Contractor’s Question: Can I use my UK freelancer status if I work in France for French employers (for just over six months), and, if so, does French taxation apply? I don’t really want to be taxed twice!
Expert’s Answer: As a freelance worker, the moment you move to and start a contract in France, your centre of interest and management moves to France. This means you are liable for tax on locally sourced income from day one of your contract. On this basis, your taxes should be paid from day one of your contract in France.
France also recognises the ‘freelance status’ you refer to, so you will be able to register under this status and operate in the same way as a normal freelancer.
Note, though, that this will require you to have a fixed address in France which is not a hotel (if this is an issue, I’d advise speaking to a local compliance expert or accountant to have a temporary registered business address in France). You will also be required to complete a ‘DECLARATION DE DEBUT D’ACTIVITE’ form, which is sent to URSSAF, the organisation responsible for the registration of self-employed workers. This whole process takes approximately five weeks, so make sure you take action as soon as possible.

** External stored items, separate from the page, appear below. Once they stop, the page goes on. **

(** The analysis branch only reads the store, and answers 200 with the
    serialised result when it returns. *)
Lemma analysis_branch_reads :
  exists reads,
    calls_then w (snd (analysis_branch handler w)) reads /\
    Forall (fun c => exists key, c = S3Get (bucket_name handler) key) reads /\
    (forall resp, fst (analysis_branch handler w) = inr resp ->
       exists results,
         resp = mkResponse 200 (json_dumps None (result_to_dict results))).
Proof.
  unfold calls_then, analysis_branch, analyze_data. run. cbn.
  outcomes;
    (eexists; split; [cbn; rewrite <- ?app_assoc; reflexivity|]; split;
     [cbn; repeat (constructor; [eexists; reflexivity|]); constructor
     |intros resp Hresp; cbn in Hresp; try discriminate Hresp;
      injection Hresp as <-; eexists; reflexivity]).
Qed.

(** The sync branch starts with the fetch of the time series, runs the
    population sync after a time-series sync that returned, and not at
    all after one that raised. *)
Lemma sync_branch_order :
  (exists rest,
     calls_then w (snd (sync_branch handler w)) (HttpGet bls_origin :: rest)) /\
  (forall w1, sync_bls_data handler w = (inr tt, w1) ->
     sync_branch handler w =
       (fetch_population_data handler;;;
        ret (mkResponse 200
               (json_dumps None
                  (PyDict [("message", PyStr "Sync completed successfully")])))) w1) /\
  (forall e w1, sync_bls_data handler w = (inl e, w1) ->
     sync_branch handler w = (inl e, w1)) /\
  (forall resp, fst (sync_branch handler w) = inr resp ->
     resp = mkResponse 200
              (json_dumps None
                 (PyDict [("message", PyStr "Sync completed successfully")]))).
Proof.
  split; [|split; [|split]].
  - unfold calls_then, sync_branch, sync_bls_data, fetch_population_data. run. cbn.
    outcomes; eexists; cbn; rewrite <- ?app_assoc; reflexivity.
  - intros w1 Hsync. unfold sync_branch, bind at 1. now rewrite Hsync.
  - intros e w1 Hsync. unfold sync_branch, bind at 1. now rewrite Hsync.
  - unfold sync_branch. run.
    destruct (sync_bls_data handler w) as [[e|[]] w1]; cbn; [discriminate|].
    destruct (fetch_population_data handler w1) as [[e|[]] w2]; cbn; [discriminate|].
    now intros resp [= <-].
Qed.
End Dispatch.

End HandlerFacts.

Module HandlerClaims.
Import Frames Analysis Pipeline PipelineFacts HandlerFacts Worlds Configuration.

(** C9.  When the population origin answers and its payload parses,
    [fetch_population_data] fetches and then writes the serialised payload
    to the population key without reading the store, whatever the store
    holds.  With a store that accepts the write, the store holds the
    serialised payload and the next and last call sends one message, whose
    body is the serialised dictionary of type population_update and of
    timestamp the ISO form of the clock; the queue accepting it, the
    operation returns and the queue has that one message more.  With a
    store that refuses the write, the exception of the store leaves the
    operation, no message is sent and the store is unchanged. *)
Theorem fetch_population_data_overwrites `{Externals} (self : DataPipelineHandler)
    (w : World) (content : list byte) (data : pyobj) :
  origin w (population_api_url self) = inr content ->
  json_loads content = inr data ->
  let payload := list_byte_of_string (json_dumps None data) in
  let message :=
    json_dumps None
      (PyDict [("type", PyStr "population_update"); ("timestamp", PyStr (clock w))]) in
  let fetch := HttpGet (population_api_url self) in
  let put := S3Put (bucket_name self) population_key payload in
  exists r w1,
    fetch_population_data self w = (r, w1) /\
    (s3_put_fault w = None ->
       calls w1 = calls w ++ [fetch; put; SqsSend (queue_url self) message] /\
       s3_objects w1 = <[(bucket_name self, population_key) := payload]> (s3_objects w) /\
       (sqs_fault w = None ->
          r = inr tt /\
          sqs_messages w1 = sqs_messages w ++ [(queue_url self, message)]) /\
       (forall e, sqs_fault w = Some e ->
          r = inl e /\ sqs_messages w1 = sqs_messages w)) /\
    (forall e, s3_put_fault w = Some e ->
       r = inl e /\
       calls w1 = calls w ++ [fetch; put] /\
       sqs_messages w1 = sqs_messages w /\
       s3_objects w1 = s3_objects w).
Proof.
  intros Hfetch Hparse payload message fetch put.
  destruct (s3_put_fault w) as [e|] eqn:Hput.
  - rewrite (fetch_population_data_put_error self w content data Hfetch Hparse e Hput).
    eexists; eexists. split; [reflexivity|]. split; [discriminate|].
    intros e' [= <-]. cbn. rewrite <- !app_assoc. repeat split; reflexivity.
  - destruct (sqs_fault w) as [e|] eqn:Hsqs.
    + rewrite (fetch_population_data_sqs_error self w content data Hfetch Hparse e Hput Hsqs).
      eexists; eexists. split; [reflexivity|]. split; [|discriminate].
      intros _. cbn. rewrite <- !app_assoc.
      split; [reflexivity|]. split; [reflexivity|]. split; [discriminate|].
      intros e' [= <-]. split; reflexivity.
    + rewrite (fetch_population_data_ok self w content data Hfetch Hparse Hput Hsqs).
      eexists; eexists. split; [reflexivity|]. split; [|discriminate].
      intros _. cbn. rewrite <- !app_assoc.
      split; [reflexivity|]. split; [reflexivity|]. split; [|discriminate].
      intros _. split; reflexivity.
Qed.

Lemma fetch_population_data_overwrites_witness :
  (exists w1,
     fetch_population_data (H := mock_externals) the_handler scenario1 = (inr tt, w1) /\
     sqs_messages w1 = [("queue", "{type,timestamp}")]) /\
  (exists e w1,
     fetch_population_data (H := mock_externals) the_handler world_readonly = (inl e, w1) /\
     sqs_messages w1 = []).
Proof.
  split.
  - destruct (fetch_population_data_overwrites (H := mock_externals)
                the_handler scenario1 payload1 (PyList []) eq_refl eq_refl)
      as [r [w1 [Hrun [Hok _]]]].
    destruct (Hok eq_refl) as [_ [_ [Hsent _]]].
    destruct (Hsent eq_refl) as [-> Hq]. exists w1. split; [exact Hrun | exact Hq].
  - destruct (fetch_population_data_overwrites (H := mock_externals)
                the_handler world_readonly payload1 (PyList []) eq_refl eq_refl)
      as [r [w1 [Hrun [_ Hfail]]]].
    destruct (Hfail write_denied eq_refl) as [-> [_ [Hq _]]].
    exists write_denied, w1. split; [exact Hrun | exact Hq].
Defined.

(** C6, as stated: the analysis runs exactly for the triggers with a
    nonempty batch of records, every other trigger runs the sync.  It fails
    on a trigger whose batch is empty: the batch is not nonempty, and the
    entry point runs the analysis (it reads the store, finds no blob and
    answers 500) where the sync would have fetched and written.  It also
    fails where the handler object cannot be built: with a nonempty batch,
    in a process without the configuration, no path runs and not one call
    is made. *)
Lemma dispatch_empty_batch :
  nonempty_batch empty_batch = false /\
  calls (snd (lambda_handler (H := mock_externals) (H0 := insertion_sort)
                empty_batch ∅ scenario1))
    = [S3Get "bucket" bls_key] /\
  lambda_handler (H := mock_externals) (H0 := insertion_sort) empty_batch ∅ scenario1
    = try_except (analysis_branch (H := mock_externals) (H0 := insertion_sort) the_handler)
        (error_response (H := mock_externals)) scenario1 /\
  lambda_handler (H := mock_externals) (H0 := insertion_sort) empty_batch ∅ scenario1
    <> try_except (sync_branch (H := mock_externals) the_handler)
         (error_response (H := mock_externals)) scenario1 /\
  nonempty_batch one_record = true /\
  lambda_handler (H := mock_externals) (H0 := insertion_sort) one_record ∅
    world_unconfigured
    = (inl (KeyError "BUCKET_NAME"), world_unconfigured) /\
  calls world_unconfigured = [].
Proof.
  split; [reflexivity|]. split; [reflexivity|]. split; [reflexivity|].
  split.
  - intros Heq. apply (f_equal (fun x => calls (snd x))) in Heq.
    vm_compute in Heq. discriminate Heq.
  - split; [reflexivity|]. split; reflexivity.
Qed.

(** C6, amended.  Where the handler object is built (boto3 builds the s3
    and the sqs client and the three variables are set), the entry point
    runs the analysis branch exactly when the trigger has the key Records,
    whatever is under it, and the sync branch otherwise.  The analysis
    branch only reads the store.  The sync branch starts with the fetch of
    the time series; it runs the population sync after the time-series sync
    has returned, and does not run it when the time-series sync raised.
    Where the constructor raises, no branch runs: the entry point raises
    the exception of the constructor and the world is as before. *)
Theorem dispatch_on_records_key `{Externals} `{Sorter}
    (event context : gmap string pyobj) (w : World) :
  (forall b q u,
     client_fault w "s3" = None -> client_fault w "sqs" = None ->
     environ w !! "BUCKET_NAME" = Some b ->
     environ w !! "QUEUE_URL" = Some q ->
     environ w !! "POPULATION_API_URL" = Some u ->
     let handler := mkHandler b q u in
     (is_Some (event !! "Records") ->
        lambda_handler event context w =
          try_except (analysis_branch handler) error_response w /\
        exists reads,
          calls (snd (lambda_handler event context w)) = calls w ++ reads /\
          Forall (fun c => exists key, c = S3Get b key) reads) /\
     (event !! "Records" = None ->
        lambda_handler event context w =
          try_except (sync_branch handler) error_response w /\
        (exists rest,
           calls (snd (lambda_handler event context w))
             = calls w ++ HttpGet bls_origin :: rest) /\
        (forall w1, sync_bls_data handler w = (inr tt, w1) ->
           sync_branch handler w =
             (fetch_population_data handler;;;
              ret (mkResponse 200
                     (json_dumps None
                        (PyDict [("message", PyStr "Sync completed successfully")])))) w1) /\
        (forall e w1, sync_bls_data handler w = (inl e, w1) ->
           sync_branch handler w = (inl e, w1)))) /\
  (forall e w1, init w = (inl e, w1) ->
     lambda_handler event context w = (inl e, w) /\ w1 = w) /\
  ((exists e, init w = (inl e, w)) <->
   ~ (client_fault w "s3" = None /\ client_fault w "sqs" = None /\
      is_Some (environ w !! "BUCKET_NAME") /\
      is_Some (environ w !! "QUEUE_URL") /\
      is_Some (environ w !! "POPULATION_API_URL"))).
Proof.
  split; [|split].
  - intros b q u Hs3 Hsqs Hb Hq Hu handler.
    pose proof (init_configured w b q u Hs3 Hsqs Hb Hq Hu) as Hinit.
    pose proof (lambda_handler_configured event context w handler Hinit) as Hrun.
    split.
    + intros [v Hv]. rewrite Hv in Hrun. split; [exact Hrun|].
      rewrite Hrun, guarded_outcome.
      destruct (analysis_branch_reads w handler) as [reads [Hcalls [Hreads _]]].
      exists reads. split; [|exact Hreads].
      unfold calls_then in Hcalls.
      destruct (analysis_branch handler w) as [[e|resp] w1]; exact Hcalls.
    + intros Hnone. rewrite Hnone in Hrun. split; [exact Hrun|].
      destruct (sync_branch_order w handler) as [[rest Hcalls] [Hthen [Hstop _]]].
      split; [|split; [exact Hthen | exact Hstop]].
      exists rest. rewrite Hrun, guarded_outcome.
      unfold calls_then in Hcalls.
      destruct (sync_branch handler w) as [[e|resp] w1]; exact Hcalls.
  - intros e w1 Hinit. pose proof (init_world w w1 _ Hinit) as ->.
    split; [|reflexivity]. now apply lambda_handler_unconfigured.
  - apply init_raises_iff.
Qed.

I’d also recommend that you join the ‘Centres de Gestion Agréés’ (CGA). The advantage is that if you use a CGA then you are granted some relief on your taxation liability and your tax estimation is calculated in a more accurate way to prevent overpayment and the administrative headache this can lead to.
If your contract is for three months or less, it may be difficult for you to complete registration in France and arrange for your taxes to be paid locally, which would mean continuing to pay taxes in your home country. However, if your contract is for more than three months (which you indicate), or there is a possibility your contract will extend beyond three months, you should initiate local registration immediately.
With regard to paying tax twice, if you pay taxes in France, you will receive evidence of tax payment from the French authorities and when you return to the UK, you can advise HMRC that taxes have been paid in France. Under the double taxation agreement, the taxes you have paid in France will be offset against your UK tax liability.
Lastly, please be aware it is important to ensure you are working under the correct structure in any new country to avoid any fines or penalties being enforced by the local authorities. We would recommend you speak with a compliance expert or French accountant so they can guide you through the process and requirements for working in France. Bonne chance!
The expert was Michelle Reilly, the chief executive of overseas tax and compliance advisory 6CATS.